Recorded data

___

(** * WorkExchange: the authentication and request layer

    A shallow embedding of the client's session handling:
    - [src/js/api.js]: the [apiService] object (token helpers, [request],
      [auth.register], [auth.login], [auth.getProfile], [auth.logout]);
    - [src/js/auth-guard.js]: the page-load guard;
    - the other [api.js] revisions found in the repository (raw-token
      variants with [requireAuth], [registerUser], [loginUser]).

    The browser is modelled by explicit state passing: [localStorage] is a
    finite map, [window.location.href = ...], [fetch] and the console are
    recorded in an event trace, and a rejected promise or a thrown
    exception is the left summand of the result. *)

From Stdlib Require Import ZArith String Ascii List Bool.
From Stdlib Require Import Decimal DecimalFacts DecimalPos DecimalString.
From stdpp Require Import gmap strings.

(** ** The JavaScript platform *)
Module JS.

(** [String.prototype.includes] *)
Fixpoint includes (s sub : string) : bool :=
  if String.prefix sub s then true
  else match s with
       | EmptyString => false
       | String _ s' => includes s' sub
       end.

(** [String.prototype.endsWith] *)
Definition endsWith (s suffix : string) : bool :=
  let n := String.length s in
  let m := String.length suffix in
  (m <=? n)%nat && String.eqb (substring (n - m) m s) suffix.

(** Template-literal rendering of an integer, as in [`${response.status}`]. *)
Definition string_of_Z (z : Z) : string := NilZero.string_of_int (Z.to_int z).

#[local] Set Warnings "-register-all".

(** JSON values, the results of [JSON.parse] and [response.json()].
    Objects keep their keys in enumeration order. Numbers are the safe
    integers, the ones JavaScript prints in plain decimal. *)
Inductive json : Type :=
  | JNull
  | JBool (b : bool)
  | JNum (n : Z)
  | JStr (s : string)
  | JArr (items : list json)
  | JObj (fields : list (string * json)).

(** A JavaScript value read out of parsed data: [None] is [undefined]. *)
Definition value : Type := option json.

(** Exceptions, by constructor name. *)
Inductive exn : Type :=
  | Error (message : string)
  | TypeError (message : string)
  | SyntaxError (message : string).

(** ToBoolean, as applied by [if (v)], [!v] and [v || w]. *)
Definition truthy (v : value) : bool :=
  match v with
  | None => false
  | Some JNull => false
  | Some (JBool b) => b
  | Some (JNum n) => negb (n =? 0)%Z
  | Some (JStr s) => negb (String.eqb s "")
  | Some (JArr _) => true
  | Some (JObj _) => true
  end.

(** ToBoolean of what [localStorage.getItem] returns ([None] is [null]). *)
Definition truthy_item (v : option string) : bool :=
  match v with
  | None => false
  | Some s => negb (String.eqb s "")
  end.

Fixpoint assoc (k : string) (fields : list (string * json)) : value :=
  match fields with
  | [] => None
  | (k', v) :: rest => if String.eqb k k' then Some v else assoc k rest
  end.

(** Property read [data.k] for the property names the sources read
    ([message], [error], [msg], [token], [user]); none of them is defined
    on a prototype, so only own properties of objects answer. Reading a
    property of [null] throws. *)
Definition get_prop (data : json) (k : string) : exn + value :=
  match data with
  | JNull =>
      inl (TypeError ("Cannot read properties of null (reading '" +:+ k +:+ "')"))
  | JObj fields => inr (assoc k fields)
  | _ => inr None
  end.

Definition has_key (k : string) (fields : list (string * json)) : bool :=
  existsb (fun kv => String.eqb k (fst kv)) fields.

(** ToString. Plain objects answer ["[object Object]"] unless an own
    (hence non-callable) [toString] shadows the inherited method, and
    arrays join their elements with commas, [null] elements as the empty
    string. *)
Fixpoint ToString (v : json) : exn + string :=
  match v with
  | JNull => inr "null"
  | JBool true => inr "true"
  | JBool false => inr "false"
  | JNum n => inr (string_of_Z n)
  | JStr s => inr s
  | JArr items =>
      let element (x : json) : exn + string :=
        match x with JNull => inr "" | _ => ToString x end in
      (fix join (l : list json) : exn + string :=
         match l with
         | [] => inr ""
         | [x] => element x
         | x :: rest =>
             match element x with
             | inl e => inl e
             | inr s =>
                 match join rest with
                 | inl e => inl e
                 | inr t => inr (s +:+ "," +:+ t)
                 end
             end
         end) items
  | JObj fields =>
      if has_key "toString" fields
      then inl (TypeError "Cannot convert object to primitive value")
      else inr "[object Object]"
  end.

(** The global [JSON] object, taken as an interface of the platform. *)
Class JSON_codec : Type := {
  JSON_parse : string -> option json;
  JSON_stringify : json -> string
}.

(** What [fetch] is called with: the URL and the init object. *)
Record Request : Type := {
  url : string;
  method : option string;
  headers : gmap string string;
  body : option string
}.

(** What [fetch] resolves to. [content_type] is
    [response.headers.get('content-type')]. *)
Record Response : Type := {
  status : Z;
  content_type : option string;
  text : string
}.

___

▶ [Activity]: Count how many lines in the data above hold the string "negb", and give the number with no other words.

▶ [Response for this exercise]: 3